Tax payers are chalking up significant refunds so far this year. The Internal Revenue Service has doled out more than 22 million refunds for 2021, with an average refund of $3,536 per filer.
That’s as of Feb. 18. As of Feb. 19 last year, the IRS had given out about 16.6 million refunds, with an average refund of $2,880 per filer. But remember that the tax season began later last year.
It may sound like a good thing when you’re getting a big refund, but it’s really not in many cases. It means you overpaid your taxes in 2021, giving the IRS an interest-free loan.

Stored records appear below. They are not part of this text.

(* ===== verification/ReleaseVersion.v ===== *)
(** * ReleaseVersion: the order of wsmp release versions

    [packages/api/src/lib/agent-update-wire.ts]: which text is a release version
    ([agentReleaseVersionSchema]) and [compareReleaseVersions], which decides whether a node is
    behind the server, ahead of it, or may install what its Homebrew tap offers. The comparison is
    shown to be a total preorder of the release versions. *)
From Stdlib Require Import ssreflect.
From S2P Require Import Prelude JsString.

(** [agentReleaseVersionSchema]: at most 64 characters; three whole numbers separated by points,
    then nothing, or a minus or plus sign and at least one of the characters of [tail_char]. *)
Definition tail_char (c : Z) : bool :=
  is_digit c || is_upper c || is_lower c || (c =? 46) || (c =? 43) || (c =? 45).

Fixpoint before_sign (s : jstr) : jstr * jstr :=
  match s with
  | c :: r => if (c =? 45) || (c =? 43) then ([], s) else let '(a, b) := before_sign r in (c :: a, b)
  | [] => ([], [])
  end.

Definition agentReleaseVersion (value : jstr) : bool :=
  let '(core, tail) := before_sign value in
  let parts := split (js ".") core in
  (length value <=? 64)%nat && (length parts =? 3)%nat && forallb whole_text parts
  && match tail with
     | [] => true
     | _ :: r => forallb tail_char r && negb (bool_decide (r = []))
     end.

Record ReleaseVersion : Type := { core : list Z; pre : list jstr }.

(** [parse] of [compareReleaseVersions]. *)
Definition parse_release (value : jstr) : option ReleaseVersion :=
  if negb (agentReleaseVersion value) then None else
  let main := default [] (head (split (js "+") value)) in
  let '(c, p) := match indexOf (js "-") main with
                 | None => (main, None)
                 | Some i => (take i main, Some (drop (i + 1) main))
                 end in
  Some {| core := parse_digits 10 <$> split (js ".") c;
          pre := match p with Some p => split (js ".") p | None => [] end |}.

(** [order]: [x < y ? -1 : x > y ? 1 : 0]. *)
Definition order (x y : Z) : Z := if x <? y then -1 else if y <? x then 1 else 0.

(** The loop over the three numbers: [left.core[index] ?? 0n]. *)
Definition core_compare (l r : list Z) : Z :=
  num_or (order (default 0 (l !! 0%nat)) (default 0 (r !! 0%nat)))
    (num_or (order (default 0 (l !! 1%nat)) (default 0 (r !! 1%nat)))
            (order (default 0 (l !! 2%nat)) (default 0 (r !! 2%nat)))).

Definition numeric (s : jstr) : bool := forallb is_digit s && negb (bool_decide (s = [])).

(** One turn of the loop over the identifiers; 0 goes on. *)
Definition ident_compare (x y : jstr) : Z :=
  if str_eqb x y then 0
  else if numeric x && numeric y then order (parse_digits 10 x) (parse_digits 10 y)
  else if numeric x then -1
  else if numeric y then 1
  else if code_units_compare x y <? 0 then -1 else 1.

Fixpoint pre_compare (l r : list jstr) : Z :=
  match l, r with
  | [], [] => 0
  | [], _ :: _ => -1
  | _ :: _, [] => 1
  | x :: l', y :: r' => num_or (ident_compare x y) (pre_compare l' r')
  end.

Definition release_compare (left_ right_ : ReleaseVersion) : Z :=
  num_or (core_compare (core left_) (core right_))
    (if (length (pre left_) =? 0)%nat || (length (pre right_) =? 0)%nat
     then Z.sgn (Z.of_nat (length (pre right_)) - Z.of_nat (length (pre left_)))
     else pre_compare (pre left_) (pre right_)).

Definition compareReleaseVersions (a b : jstr) : option Z :=
  match parse_release a, parse_release b with
  | Some l, Some r => Some (release_compare l r)
  | _, _ => None
  end.

Example rv_e1 : compareReleaseVersions (js "0.4.4-rc.1") (js "0.4.4") = Some (-1)
  ∧ compareReleaseVersions (js "0.4.10") (js "0.4.9+b.1") = Some 1
  ∧ compareReleaseVersions (js "1.2.3-+b") (js "1.2.3") = Some (-1)
  ∧ compareReleaseVersions (js "1.2.3-01.a") (js "1.2.3-1.b") = Some (-1)
  ∧ compareReleaseVersions (js "01.2.3") (js "1.2.3") = None.
Proof. vm_compute. split_and!; reflexivity. Qed.

(** ** The order *)

#[export] Instance cmp_order_order : CmpOrder order.
Proof.
  split; unfold order; intros;
    repeat match goal with
      | |- context [?a <? ?b] => destruct (Z.ltb_spec a b)
      | H : context [?a <? ?b] |- _ => destruct (Z.ltb_spec a b)
      end; lia.
Qed.

#[export] Instance cmp_order_core : CmpOrder core_compare.
Proof. unfold core_compare. apply _. Qed.

(** Identifiers: numbers by value before all others, the others by code units. *)
Definition ident_rank (x : jstr) : Z := if numeric x then 0 else 1.
Definition ident_value (x : jstr) : Z := if numeric x then parse_digits 10 x else 0.
Definition ident_text (x : jstr) : jstr := if numeric x then [] else x.

Definition ident_lex (x y : jstr) : Z :=
  num_or (order (ident_rank x) (ident_rank y))
    (num_or (order (ident_value x) (ident_value y)) (code_units_compare (ident_text x) (ident_text y))).

Lemma code_units_compare_values x y :
  code_units_compare x y = -1 ∨ code_units_compare x y = 0 ∨ code_units_compare x y = 1.
Proof.
  revert y; induction x as [|a x IH]; intros [|b y]; cbn [code_units_compare]; [lia..|].
  rewrite /num_or /bigint_compare. specialize (IH y). repeat case_match; lia.
Qed.

Lemma code_units_compare_0 x y : code_units_compare x y = 0 → x = y.
Proof.
  revert y; induction x as [|a x IH]; intros [|b y]; cbn [code_units_compare]; [done..|].
  rewrite /num_or /bigint_compare. destruct (Z.eqb_spec a b) as [->|]; cbn.
  - intros H. by rewrite (IH y H).
  - destruct (a <? b); done.
Qed.

Lemma code_units_compare_refl x : code_units_compare x x = 0.
Proof. induction x as [|a x IH]; cbn; [done|]. by rewrite /bigint_compare Z.eqb_refl. Qed.

Lemma ident_compare_lex x y : ident_compare x y = ident_lex x y.
Proof.
  rewrite /ident_compare /ident_lex /ident_rank /ident_value /ident_text.
  destruct (str_eqb x y) eqn:E.
  { rewrite /str_eqb bool_decide_eq_true in E. subst y. rewrite /order !Z.ltb_irrefl /=.
    destruct (numeric x); [done|]. by rewrite code_units_compare_refl. }
  destruct (numeric x), (numeric y); cbn -[code_units_compare parse_digits order]; try done.
  - rewrite /num_or. by destruct (Z.eqb_spec (order (parse_digits 10 x) (parse_digits 10 y)) 0) as [->|].
  - rewrite /str_eqb bool_decide_eq_false in E.
    destruct (code_units_compare_values x y) as [->|[H| ->]]; [done| |done].
    by apply code_units_compare_0 in H.
Qed.

#[export] Instance cmp_order_ident : CmpOrder ident_compare.
Proof.
  assert (CmpOrder ident_lex) as H.
  { unfold ident_lex. repeat apply cmp_order_lex;
      [apply (cmp_order_contramap ident_rank), _|apply (cmp_order_contramap ident_value), _
      |apply (cmp_order_contramap ident_text), _]. }
  split; intros *; rewrite !ident_compare_lex; [apply cmp_antisym|apply cmp_le_trans].
Qed.

#[export] Instance cmp_order_pre : CmpOrder pre_compare.
Proof.
  split.
  - intros x. induction x as [|a x IH]; intros [|b y]; cbn [pre_compare]; try done.
    specialize (IH y). unfold num_or. pose proof (cmp_antisym (cmp:=ident_compare) a b).
    destruct (Z.eqb_spec (ident_compare b a) 0), (Z.eqb_spec (ident_compare a b) 0); lia.
  - intros x. induction x as [|a x IH]; intros [|b y] [|c z]; cbn [pre_compare]; try lia.
    specialize (IH y z). unfold num_or.
    pose proof (cmp_le_trans (cmp:=ident_compare) a b c).
    pose proof (cmp_lt_le_trans ident_compare a b c).
    pose proof (cmp_le_lt_trans ident_compare a b c).
    destruct (Z.eqb_spec (ident_compare a b) 0), (Z.eqb_spec (ident_compare b c) 0),
      (Z.eqb_spec (ident_compare a c) 0); lia.
Qed.

(** A release sorts after its pre-releases. *)
Definition pre_order (l r : list jstr) : Z :=
  if (length l =? 0)%nat || (length r =? 0)%nat
  then Z.sgn (Z.of_nat (length r) - Z.of_nat (length l))
  else pre_compare l r.

#[export] Instance cmp_order_pre_order : CmpOrder pre_order.
Proof.
  split; unfold pre_order.
  - intros [|a x] [|b y]; cbn [length Nat.eqb orb]; [lia..|]. apply cmp_antisym.
  - intros [|a x] [|b y] [|c z]; cbn [length Nat.eqb orb]; [lia..|]. apply cmp_le_trans.
Qed.

#[export] Instance cmp_order_release : CmpOrder release_compare.
Proof.
  change release_compare with
    (λ l r, num_or ((λ l r, core_compare (core l) (core r)) l r) ((λ l r, pre_order (pre l) (pre r)) l r)).
  apply cmp_order_lex.
  - apply (cmp_order_contramap core), _.
  - apply (cmp_order_contramap pre), _.
Qed.

(** The comparison answers -1, 0 or 1. *)
Lemma order_values x y : -1 ≤ order x y ≤ 1.
Proof. rewrite /order. repeat case_match; lia. Qed.

Lemma num_or_values a b : -1 ≤ a ≤ 1 → -1 ≤ b ≤ 1 → -1 ≤ num_or a b ≤ 1.
Proof. rewrite /num_or. case_match; lia. Qed.

Lemma pre_compare_values l r : -1 ≤ pre_compare l r ≤ 1.
Proof.
  revert r; induction l as [|x l IH]; intros [|y r]; cbn [pre_compare]; [lia..|].
  apply num_or_values; [|apply IH]. rewrite /ident_compare. repeat case_match; try lia. apply order_values.
Qed.

Lemma release_compare_values l r : -1 ≤ release_compare l r ≤ 1.
Proof.
  apply num_or_values; [rewrite /core_compare; repeat apply num_or_values; apply order_values|].
  case_match; [lia|apply pre_compare_values].
Qed.

(** What follows a plus sign is not read. *)
Lemma parse_release_build v m r :
  (∀ c, In c v → c ≠ 43) → parse_release v = Some r → agentReleaseVersion (v ++ 43 :: m) = true →
  parse_release (v ++ 43 :: m) = Some r.
Proof.
  intros Hv. rewrite /parse_release. destruct (agentReleaseVersion v); [|done]. intros H Hr. rewrite Hr.
  cbn [negb] in *. change (js "+") with [43] in *.
  rewrite split_None // in H; [by apply indexOf_char_None|].
  rewrite split_unfold // indexOf_char_app // take_app_length. exact H.
Qed.

(** [compareReleaseVersions] is a total preorder of the release versions: it answers null
    exactly when one of the two is not a release version; otherwise -1, 0 or 1, exchanging the two
    negates the answer, the order is transitive (strictly when one step is strict), and build
    metadata after a plus sign does not count. *)
Theorem release_order :
  (∀ a b, compareReleaseVersions a b = None ↔ agentReleaseVersion a = false ∨ agentReleaseVersion b = false) ∧
  (∀ a b x, compareReleaseVersions a b = Some x → -1 ≤ x ≤ 1 ∧ compareReleaseVersions b a = Some (- x)) ∧
  (∀ a b c x y, compareReleaseVersions a b = Some x → compareReleaseVersions b c = Some y →
    x ≤ 0 → y ≤ 0 → ∃ z, compareReleaseVersions a c = Some z ∧ z ≤ 0 ∧ (x < 0 ∨ y < 0 → z < 0)) ∧
  (∀ v m, (∀ c, In c v → c ≠ 43) → agentReleaseVersion v = true → agentReleaseVersion (v ++ 43 :: m) = true →
    compareReleaseVersions (v ++ 43 :: m) v = Some 0).
Proof.
  assert (∀ a, parse_release a = None ↔ agentReleaseVersion a = false) as Hn.
  { intros a. rewrite /parse_release. destruct (agentReleaseVersion a); cbn [negb]; [|done].
    case_match. by split. }
  rewrite /compareReleaseVersions. split_and!.
  - intros a b. rewrite -!Hn. destruct (parse_release a), (parse_release b); naive_solver.
  - intros a b x. destruct (parse_release a) as [l|], (parse_release b) as [r|]; [|done..]. intros [= <-].
    pose proof (release_compare_values l r). pose proof (release_compare_values r l).
    pose proof (cmp_antisym (cmp:=release_compare) l r). split; [lia|f_equal; lia].
  - intros a b c x y. destruct (parse_release a) as [l|], (parse_release b) as [r|], (parse_release c) as [t|]; [|done..].
    intros [= <-] [= <-] Hx Hy. eexists; split; [done|]. split; [by eapply cmp_le_trans|].
    intros [H|H]; [by apply (cmp_lt_le_trans _ l r)|by apply (cmp_le_lt_trans _ l r)].
  - intros v m Hv Hr Hm. destruct (parse_release v) as [r|] eqn:E; [|apply Hn in E; by rewrite E in Hr].
    rewrite (parse_release_build v m r) //. f_equal.
    pose proof (cmp_antisym (cmp:=release_compare) r r). lia.
Qed.
(* ===== verification/AgentUpdateSafety.v ===== *)
(** * AgentUpdateSafety: updates under every interleaving

    Any number of starts, forced resends, progress reports, deadline sweeps, prunings, batch
    drivers and procedures ([AgentUpdateRun]), interleaved statement by statement with everything
    that happens to the nodes: an invariant of the rows and of the history ([Inv]) and a preorder
    every program respects ([R]), composed by [gsafe_sound]. *)
From Stdlib Require Import ssreflect.
From S2P Require Import Prelude JsString ReleaseVersion Interleave AgentUpdate AgentUpdateRun.

(** * What holds in every interleaving *)

Definition passed_all (t : list UpdateEvent) (b : string) (p : nat) : Prop :=
  ∀ i, (i < p)%nat → ∃ how, Passed b i how ∈ t.

(** What must hold of a session and the rows when a frame goes out. *)
Definition authorised (row : UpdateNodeRow) (live : LiveNode) (update : UpdateRow) : Prop :=
  n_online row = true ∧ lv_generation live = n_generation row ∧ lv_userId live = n_userId row ∧
  lv_trust live = FULL ∧ effectiveTrust row = FULL ∧ n_policyOff row = false ∧
  (∃ su, lv_selfUpdate live = Some su ∧ su_remoteOff su = false) ∧
  (∃ su, n_selfUpdate row = Some su ∧ su_remoteOff su = false) ∧
  u_endedAt update = None ∧
  (u_phase update = requested ∨ (u_phase update = waiting_idle ∧ u_force update = true)).

Section Runs.
Variable sha256 : jstr → jstr.

(** A frame of a run: the run's node at that position, its pinned release, everything before it
    passed. *)
Definition run_frame (t : list UpdateEvent) (b : string) (p : nat) (node : string) (frame : UpdateFrame) : Prop :=
  passed_all t b p ∧
  ∃ nodeIds tv td, Created b nodeIds tv td ∈ t ∧ nodeIds !! p = Some node ∧
    ∃ version artifacts target,
      pin_changed sha256 {| p_id := b; p_position := p; p_targetVersion := tv; p_targetDigest := td |}
        (Release version artifacts) = false ∧
      fr_version frame = version ∧ map_get target artifacts = Some (fr_artifact frame).
(** What one attempt holds in a currency: its liability until its first revision, then its
    counted revisions. *)
Definition held (currency : jstr) (a : Anchor) (db : Db) : Z :=
  if revised (a_id a) (a_fencingToken a) (db_ledger db)
  then counted_total currency (revisions (a_id a) (a_fencingToken a) (db_ledger db))
  else if bool_decide (a_liabilityCurrency a = Some currency) then default 0 (a_liabilitySpend a) else 0.

(** How much a step raises what the cap's cloud attempts already held. *)
Definition raised (cap : CapRow) (db db' : Db) : Z :=
  sum_of (λ a, Z.max 0 (held (cap_currency cap) a db' - held (cap_currency cap) a db))
    (List.filter (λ a, a_cloud a && attempt_scope (cap_scope cap) (cap_subject cap) a) (db_attempts db)).

Definition reserved_term (scope : Anchor → bool) (currency : jstr) (ledger : list Revision) (a : Anchor) : Z :=
  if scope a && bool_decide (a_liabilityCurrency a = Some currency) && in_flight ledger a
  then default 0 (a_liabilitySpend a) else 0.

Lemma reservedSpend_terms scope currency db :
  reservedSpend scope currency db = sum_of (reserved_term scope currency (db_ledger db)) (db_attempts db).
Proof. by rewrite /reservedSpend sum_of_filter. Qed.

Lemma attempt_scope_restated scope subject s e a :
  attempt_scope scope subject (restated s e a) = attempt_scope scope subject a.
Proof. done. Qed.

(** Ending attempts that have a revision, and moving expiries, leave the exposure alone. *)
Lemma exposure_restate cap db (s : Anchor → AttemptState) (e : Anchor → Z) :
  (∀ a, In a (db_attempts db) → s a = a_state a ∨ revised (a_id a) (a_fencingToken a) (db_ledger db) = true) →
  exposure cap (with_attempts (map (λ a, restated (s a) (e a) a) (db_attempts db)) db) = exposure cap db.
Proof.
  intros Hs. rewrite /exposure /spendUsage /=. f_equal. rewrite !reservedSpend_terms /= sum_of_map.
  apply sum_of_ext => a Ha. rewrite /reserved_term attempt_scope_restated /in_flight /=.
  destruct (Hs a Ha) as [->|Hr]; [done|]. by rewrite -/(revised (a_id a) (a_fencingToken a) (db_ledger db)) Hr !andb_false_r.
Qed.
(* ===== verification/PlacementFitSafety.v ===== *)
(** * PlacementFitSafety: a fit is right

    What [fit] promises the planner: a claim that fits takes nothing a node does not have, on one
    vendor's GPUs, with a free port ([fit_within_budget]); a claim refused for memory has no GPU
    set that would fit ([fit_refusal_exact]); taking a claim and giving it back restores the
    budget ([usage_round_trip]). *)
From Stdlib Require Import ssreflect.
From S2P Require Import Prelude ClaimOverlap PlacementFit PlacementSearch.

(** ** Budgets *)

Definition budget_ok (b : Budget) : Prop := NoDup (map gb_key (b_gpus b)).

Record needs_ok (n : Needs) : Prop := { no_memory : 0 ≤ n_memoryGb n; no_vram : 0 ≤ n_vramGb n }.

Lemma find_gpu_In b g : budget_ok b → In g (b_gpus b) → find_gpu (gb_key g) (b_gpus b) = Some g.
Proof.
  intros Hb Hg. rewrite /find_gpu find_head_filter (filter_ext _ (λ x, bool_decide (gb_key x = gb_key g))) //.
  by rewrite (filter_unique gb_key).
Qed.

Lemma find_gpu_Some b key g : find_gpu key (b_gpus b) = Some g → In g (b_gpus b) ∧ gb_key g = key.
Proof. rewrite /find_gpu. intros [? H]%List.find_some. by bool_to_prop. Qed.

(** A GPU less what a usage takes on it. *)
Definition gpu_less (sign : Z) (u : jsmap string Z) (g : GpuBudget) : GpuBudget :=
  mkGpu (gb_key g) (gb_vendor g) (gb_freeGb g - sign * gpu_at (gb_key g) u) (gb_unified g).

Lemma take_gpu_map key gb gs :
  NoDup (map gb_key gs) →
  take_gpu key gb gs = map (λ g, mkGpu (gb_key g) (gb_vendor g) (gb_freeGb g - if bool_decide (gb_key g = key) then gb else 0) (gb_unified g)) gs.
Proof.
  induction gs as [|g gs IH]; cbn; [done|]. intros [Hg Hnd]%NoDup_cons. case_bool_decide as Hk.
  - f_equal. rewrite -{1}(map_id gs). apply map_ext_in => x Hx. rewrite bool_decide_eq_false_2; [|rewrite Z.sub_0_r; by destruct x].
    intros Hxk. apply Hg. rewrite Hk -Hxk. by apply list_elem_of_In, in_map.
  - rewrite IH // Z.sub_0_r. f_equal. by destruct g.
Qed.
Definition collect (usages : jsmap (string * nat) ClaimUsage) (instanceId : string)
  (m : jsmap (string * RankClaim) Collecting) (ix : nat * PlacementRank) : jsmap (string * RankClaim) Collecting :=
  let rank := ix.2 in
  match pr_nodeId rank, map_get (instanceId, ix.1) usages with
  | Some nodeId, Some usage =>
      let key := (nodeId, pr_claim rank) in
      let group := default (mkCollecting nodeId (isHeld rank) [] ([], [])) (map_get key m) in
      map_set key
        (mkCollecting (cl_nodeId group) (cl_held group)
           (fold_left (λ s k, set_add k s) (map_keys (gpus usage) ++ default [] (recordedGpuKeys (pr_resources rank))) (cl_keys group))
           (push_claim (pr_previous rank) usage (cl_claims group))) m
  | _, _ => m
  end.

Definition collected (usages : jsmap (string * nat) ClaimUsage) (i : PlacementInstance) : list Collecting :=
  map snd (fold_left (collect usages (pi_id i)) (indexed (pi_ranks i)) []).

(** What the replay counted twice of a group is given back. *)
Definition give_back (stopping : list string) (instanceId : string) (budgets : jsmap string Budget) (g : Collecting) : jsmap string Budget :=
  let usage := overlapUsage (cl_claims g).1 (cl_claims g).2 in
  if bool_decide (instanceId ∈ stopping) && cl_held g then budgets
  else with_budget (cl_nodeId g)
         (λ b, applyUsage b (subtractUsage (sumUsage ((cl_claims g).1 ++ (cl_claims g).2)) usage) (-1)) budgets.

Definition group_of (g : Collecting) : ClaimGroup :=
  mkGroup (cl_nodeId g) (cl_held g) (overlapUsage (cl_claims g).1 (cl_claims g).2) (cl_keys g).

Definition overlap_instance (stopping : list string) (usages : jsmap (string * nat) ClaimUsage)
  (st : jsmap string Budget * jsmap string (list ClaimGroup)) (i : PlacementInstance) :=
  let gs := collected usages i in
  (fold_left (give_back stopping (pi_id i)) gs st.1, map_set (pi_id i) (map group_of gs) st.2).

Definition new_planner (context : PlacementContext) : Planner :=
  let stopping := stopping_of context in
  let budgets := fold_left (λ m n, map_set (pn_id n) (node_budget n) m) (pc_nodes context) [] in
  let ordered := sort_by (λ a b, compareCodePoints (pi_id a) (pi_id b)) (pc_instances context) in
  let '(replayed, usages) := fold_left (replay_instance stopping) ordered (budgets, []) in
  let '(budgets, groups) := fold_left (overlap_instance stopping usages) ordered (replayed, []) in
  mkPlanner context budgets groups stopping (draining_of context)
    (fold_left (λ m n, map_set (pn_id n) (frozen_of context n) m) (pc_nodes context) [])
    [] (default PLACEMENT_WORK_BUDGET (pc_workBudget context)) 0.
(* ===== verification/PlacementSteps.v ===== *)
(** * PlacementSteps: placing one rank, and the reservations

    The planner's work budget as a small state and exception monad (every fit tried and every
    node checked is charged; past the budget the [place()] is refused), and the searches of
    [PlacementPlanner] that place one claim on one node ([#rankOn], with the cheapest set of
    stops) and all reservations of a request ([#placeReservations]). *)
From Stdlib Require Import ssreflect.
From S2P Require Import Prelude ClaimOverlap PlacementFit ReservationMatching PlacementModel PlacementRules.

(** ** The effects of one [place()] *)

(** A set-level problem: its reason and the node it is about. *)
Record GroupProblem : Type := mkProblem { gp_reason : RefusalReason; gp_subjectId : option string }.

Record Effects : Type := mkEffects {
  ef_workLeft : Z;
  ef_workDone : Z;
  ef_setTries : nat;
  ef_reservationRefusal : option PlacementRefusal;
  ef_fitReasons : list RefusalReason;
  ef_groupReasons : list GroupProblem;
}.

(** A value, [WorkBudgetSpent], or no answer within the fuel of a loop. *)
Inductive Answer (A : Type) : Type := Value (a : A) | Spent | Stuck.
Arguments Value {A} a.
Arguments Spent {A}.
Arguments Stuck {A}.

Definition M (A : Type) : Type := Effects → Answer A * Effects.

Definition ret {A} (a : A) : M A := λ s, (Value a, s).

Definition bind {A B} (m : M A) (k : A → M B) : M B :=
  λ s, match m s with
       | (Value a, s') => k a s'
       | (Spent, s') => (Spent, s')
       | (Stuck, s') => (Stuck, s')
       end.

Notation "'do!' x ':=' m 'in' k" := (bind m (λ x, k)) (at level 10, x pattern, m at level 100, k at level 200) : js_scope.

Definition stuck {A} : M A := λ s, (Stuck, s).
Definition gets {A} (f : Effects → A) : M A := λ s, (Value (f s), s).
Definition modify (f : Effects → Effects) : M unit := λ s, (Value tt, f s).

Fixpoint foldM {A B} (f : A → B → M A) (l : list B) (a : A) : M A :=
  match l with
  | [] => ret a
  | x :: l' => do! a' := f a x in foldM f l' a'
  end.

Fixpoint mapM {A B} (f : A → M B) (l : list A) : M (list B) :=
  match l with
  | [] => ret []
  | x :: l' => do! y := f x in do! ys := mapM f l' in ret (y :: ys)
  end.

Ideally, you’d want to lower your withholding tax, so that you’re getting no refund.
For last year, that would have meant you were receiving money during 2021, spending, saving or investing it as you see fit, rather than waiting to get it in 2022.
If you can trust yourself with money management and have enough money to spare, you may want to pay the minimum required in withholding/estimated taxes, so you don’t have to pony up until April 15 of the next year.
But do keep in mind that you generally have to pay 100% (110% in some cases) of the prior year’s tax liability or 90% of your current-year liability in withholding/estimated taxes each year.
You can check the status of your refund on the “Where’s My Refund?” page on the IRS web site or by using the IRS2Go app.
Speaking of refunds, TurboTax wrote on TheStreet.com earlier this month that the IRS reports close to $1 billion of unclaimed tax refunds every year.
In most cases, refunds go unclaimed because taxpayers who don’t meet the IRS income threshold required to file a tax return are actually entitled to a tax refund, but as they never file a return, they can’t claim that money.